> [Exercise description]
Within the listing below, please copy exactly the lines between the line holding "d2 ← update_node" and the line holding "Definition setReadOnly (n", inclusive.
============================================================
(* ===== verification/Dom.v ===== *)
(** * The browser DOM, as far as the control uses it

    A document is a store [gmap N node]: a node knows its tag, its content
    attributes ([id], [class], [src], [readonly]), its inline style
    declarations, its [value] / [textContent], its event listeners, its
    parent and its ordered children.  Elements are references: the control
    keeps node identifiers in its fields, as the JavaScript keeps object
    references, and a node detached from the tree stays in the store.

    The operations follow the DOM standard's algorithms: [appendChild] is
    "append" (pre-insert with the hierarchy check, then adopt: remove from
    the old parent, insert last), [removeChild] checks the parent,
    [classList.add] re-serialises the ordered token set, [getElementById]
    and [querySelector] return the first match in tree order (preorder).
    The listener type [L] is a parameter: the client stores its closures.

    This is the platform the code calls, not code of the repository. *)

From S2P Require Import Prelude.

Inductive tag := Body | Div | Button | TextArea | IFrame.

#[export] Instance tag_eq_dec : EqDecision tag.
Proof. solve_decision. Defined.

Section Dom.
Context {L : Type}.

Record node := mk_node {
  n_tag : tag;
  n_attrs : gmap string string;
  n_style : gmap string string;
  n_value : string;
  n_text : string;
  n_listeners : list (string * L);
  n_parent : option N;
  n_children : list N
}.

Record dom := mk_dom {
  d_nodes : gmap N node;
  d_next : N;        (** the identifier the next [createElement] returns *)
  d_document : N     (** the document's root element *)
}.

Definition new_node (t : tag) : node :=
  mk_node t ∅ ∅ "" "" [] None [].

(** A document holding only its root element. *)
Definition empty_dom : dom :=
  mk_dom {[ 0%N := new_node Body ]} 1 0.

Definition node_at (d : dom) (n : N) : option node := d_nodes d !! n.

(** Apply [f] to node [n]; a dangling reference is a [TypeError]. *)
Definition update_node (n : N) (f : node -> node) (d : dom) : outcome dom :=
  match d_nodes d !! n with
  | Some x => Ret (mk_dom (<[n := f x]> (d_nodes d)) (d_next d) (d_document d))
  | None => Throw TypeError
  end.

Definition set_parent (p : option N) (x : node) : node :=
  mk_node (n_tag x) (n_attrs x) (n_style x) (n_value x) (n_text x)
          (n_listeners x) p (n_children x).
Definition set_children (cs : list N) (x : node) : node :=
  mk_node (n_tag x) (n_attrs x) (n_style x) (n_value x) (n_text x)
          (n_listeners x) (n_parent x) cs.
Definition set_attrs (a : gmap string string) (x : node) : node :=
  mk_node (n_tag x) a (n_style x) (n_value x) (n_text x)
          (n_listeners x) (n_parent x) (n_children x).
Definition set_style_map (s : gmap string string) (x : node) : node :=
  mk_node (n_tag x) (n_attrs x) s (n_value x) (n_text x)
          (n_listeners x) (n_parent x) (n_children x).

(** [document.createElement(t)]: a fresh, detached element. *)
Definition createElement (t : tag) (d : dom) : N * dom :=
  (d_next d,
   mk_dom (<[d_next d := new_node t]> (d_nodes d)) (d_next d + 1) (d_document d)).

(** [n.parentNode]. *)
Definition parentNode (d : dom) (n : N) : option N :=
  node_at d n ≫= n_parent.

(** The chain of ancestors of [n], nearest first, with fuel. *)
Fixpoint ancestors_fuel (fuel : nat) (d : dom) (n : N) : list N :=
  match fuel with
  | O => []
  | S f => match parentNode d n with
           | Some p => p :: ancestors_fuel f d p
           | None => []
           end
  end.

Definition ancestors (d : dom) (n : N) : list N :=
  ancestors_fuel (size (d_nodes d)) d n.

(** [a] is an inclusive ancestor of [n]. *)
Definition inclusive_ancestor (d : dom) (a n : N) : bool :=
  bool_decide (a = n) || bool_decide (a ∈ ancestors d n).

(** [n.isConnected]: the document's root is an inclusive ancestor. *)
Definition connected (d : dom) (n : N) : bool :=
  inclusive_ancestor d (d_document d) n.

(** Detach [c] from its parent [p] (the "remove" algorithm). *)
Definition detach (p c : N) (d : dom) : outcome dom :=
  d1 ← update_node p (fun x => set_children (filter (fun y => y ≠ c) (n_children x)) x) d;
  update_node c (set_parent None) d1.

(** [p.appendChild(c)]: the hierarchy check of "pre-insert" (a node
    cannot be inserted into itself or a descendant), then "adopt" (remove
    [c] from its current parent, if any), then insert [c] last. *)
Definition appendChild (p c : N) (d : dom) : outcome dom :=
  match node_at d p, node_at d c with
  | Some _, Some xc =>
      if inclusive_ancestor d c p then Throw HierarchyRequestError
      else
        d1 ← (match n_parent xc with
              | Some q => detach q c d
              | None => Ret d
              end);
        d2 ← update_node p (fun x => set_children (n_children x ++ [c]) x) d1;
        update_node c (set_parent (Some p)) d2
  | _, _ => Throw TypeError
  end.

(** [p.removeChild(c)]: [NotFoundError] unless [p] is [c]'s parent. *)
Definition removeChild (p c : N) (d : dom) : outcome dom :=
  match node_at d p, parentNode d c with
  | None, _ => Throw TypeError
  | Some _, Some q => if decide (q = p) then detach p c d else Throw NotFoundError
  | Some _, None => Throw NotFoundError
  end.

(** [n.setAttribute(a, v)], and the reflected IDL attributes
    ([n.id = v] sets the [id] attribute). *)
Definition setAttribute (n : N) (a v : string) : dom -> outcome dom :=
  update_node n (fun x => set_attrs (<[a := v]> (n_attrs x)) x).

Definition removeAttribute (n : N) (a : string) : dom -> outcome dom :=
  update_node n (fun x => set_attrs (delete a (n_attrs x)) x).

(** [n.readOnly = b] reflects the boolean [readonly] attribute. *)
Definition setReadOnly (n : N) (b : bool) : dom -> outcome dom :=
  if b then setAttribute n "readonly" "" else removeAttribute n "readonly".

(** The class attribute as an ordered token set. *)
Definition class_tokens (x : node) : list string :=
  remove_dups (String.words (default "" (n_attrs x !! "class"))).

(** [n.classList.add(t)]: add the token if absent and run the update
    steps, which serialise the token set joined by single spaces. *)
Definition classList_add (n : N) (t : string) : dom -> outcome dom :=
  update_node n (fun x =>
    let ts := class_tokens x in
    let ts' := if decide (t ∈ ts) then ts else ts ++ [t] in
    set_attrs (<[ "class" := String.concat " " ts' ]> (n_attrs x)) x).

(** [n.style.p = v]: set one inline declaration. *)
Definition setStyle (n : N) (p v : string) : dom -> outcome dom :=
  update_node n (fun x => set_style_map (<[p := v]> (n_style x)) x).

(** [n.value = v] (a textarea's value). *)
Definition setValue (n : N) (v : string) : dom -> outcome dom :=
  update_node n (fun x =>
    mk_node (n_tag x) (n_attrs x) (n_style x) v (n_text x)
            (n_listeners x) (n_parent x) (n_children x)).

(** [n.textContent = v]; the text node it creates is kept as [n_text]. *)
Definition setTextContent (n : N) (v : string) : dom -> outcome dom :=
  update_node n (fun x =>
    mk_node (n_tag x) (n_attrs x) (n_style x) (n_value x) v
            (n_listeners x) (n_parent x) (n_children x)).

(** [n.addEventListener(ty, l)]: listeners run in registration order. *)
Definition addEventListener (n : N) (ty : string) (l : L) : dom -> outcome dom :=
  update_node n (fun x =>
    mk_node (n_tag x) (n_attrs x) (n_style x) (n_value x) (n_text x)
            (n_listeners x ++ [(ty, l)]) (n_parent x) (n_children x)).

(** The subtree rooted at [n] in tree order (preorder), with fuel. *)
Fixpoint tree_order_fuel (fuel : nat) (d : dom) (n : N) : list N :=
  match fuel with
  | O => []
  | S f => n :: match node_at d n with
                | Some x => concat (map (tree_order_fuel f d) (n_children x))
                | None => []
                end
  end.

Definition tree_order (d : dom) (n : N) : list N :=
  tree_order_fuel (size (d_nodes d)) d n.

Definition has_id (d : dom) (s : string) (n : N) : bool :=
  bool_decide (node_at d n ≫= (fun x => n_attrs x !! "id") = Some s).

Definition has_class (d : dom) (c : string) (n : N) : bool :=
  match node_at d n with
  | Some x => bool_decide (c ∈ class_tokens x)
  | None => false
  end.

(** [document.getElementById(s)]: the first element in tree order, from
    the document's root, whose [id] is [s]. *)
Definition getElementById (d : dom) (s : string) : option N :=
  find (has_id d s) (tree_order d (d_document d)).

(** [n.querySelector('.c')]: the first descendant of [n] (not [n]
    itself) in tree order that has the class [c]. *)
Definition querySelector_class (d : dom) (n : N) (c : string) : option N :=
  find (has_class d c) (tail (tree_order d n)).

(** The style declaration [p] of [n], if set. *)
Definition style_of (d : dom) (n : N) (p : string) : option string :=
  node_at d n ≫= (fun x => n_style x !! p).

Definition attr_of (d : dom) (n : N) (a : string) : option string :=
  node_at d n ≫= (fun x => n_attrs x !! a).

Definition children_of (d : dom) (n : N) : list N :=
  default [] (n_children <$> node_at d n).
End Dom.

Arguments node : clear implicits.
Arguments dom : clear implicits.

(** ** Lemmas on the store *)

Section DomLemmas.
Context {L : Type}.
Implicit Types d : dom L.

Lemma ancestors_fuel_parent fuel d n a :
  a ∈ ancestors_fuel fuel d n -> is_Some (parentNode d n).
Proof. destruct fuel; simpl; [by inversion 1|]. destruct (parentNode d n); [done | by inversion 1]. Qed.

Lemma parentNode_node d n p : parentNode d n = Some p -> is_Some (node_at d n).
Proof. unfold parentNode. destruct (node_at d n); [done | discriminate]. Qed.

(** A connected node other than the root is a node of the store. *)
Lemma connected_node d n :
  connected d n = true -> n = d_document d \/ is_Some (d_nodes d !! n).
Proof.
  unfold connected, inclusive_ancestor. intros [H|H]%orb_true_iff.
  - left. symmetry. by apply bool_decide_eq_true_1 in H.
  - right. apply bool_decide_eq_true_1 in H.
    destruct (ancestors_fuel_parent _ _ _ _ H) as [p Hp]. by apply parentNode_node in Hp.
Qed.
End DomLemmas.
============================================================
> [Response to this exercise]
        d2 ← update_node p (fun x => set_children (n_children x ++ [c]) x) d1;
        update_node c (set_parent (Some p)) d2
  | _, _ => Throw TypeError
  end.

(** [p.removeChild(c)]: [NotFoundError] unless [p] is [c]'s parent. *)
Definition removeChild (p c : N) (d : dom) : outcome dom :=
  match node_at d p, parentNode d c with
  | None, _ => Throw TypeError
  | Some _, Some q => if decide (q = p) then detach p c d else Throw NotFoundError
  | Some _, None => Throw NotFoundError
  end.

(** [n.setAttribute(a, v)], and the reflected IDL attributes
    ([n.id = v] sets the [id] attribute). *)
Definition setAttribute (n : N) (a v : string) : dom -> outcome dom :=
  update_node n (fun x => set_attrs (<[a := v]> (n_attrs x)) x).

Definition removeAttribute (n : N) (a : string) : dom -> outcome dom :=
  update_node n (fun x => set_attrs (delete a (n_attrs x)) x).

(** [n.readOnly = b] reflects the boolean [readonly] attribute. *)
Definition setReadOnly (n : N) (b : bool) : dom -> outcome dom :=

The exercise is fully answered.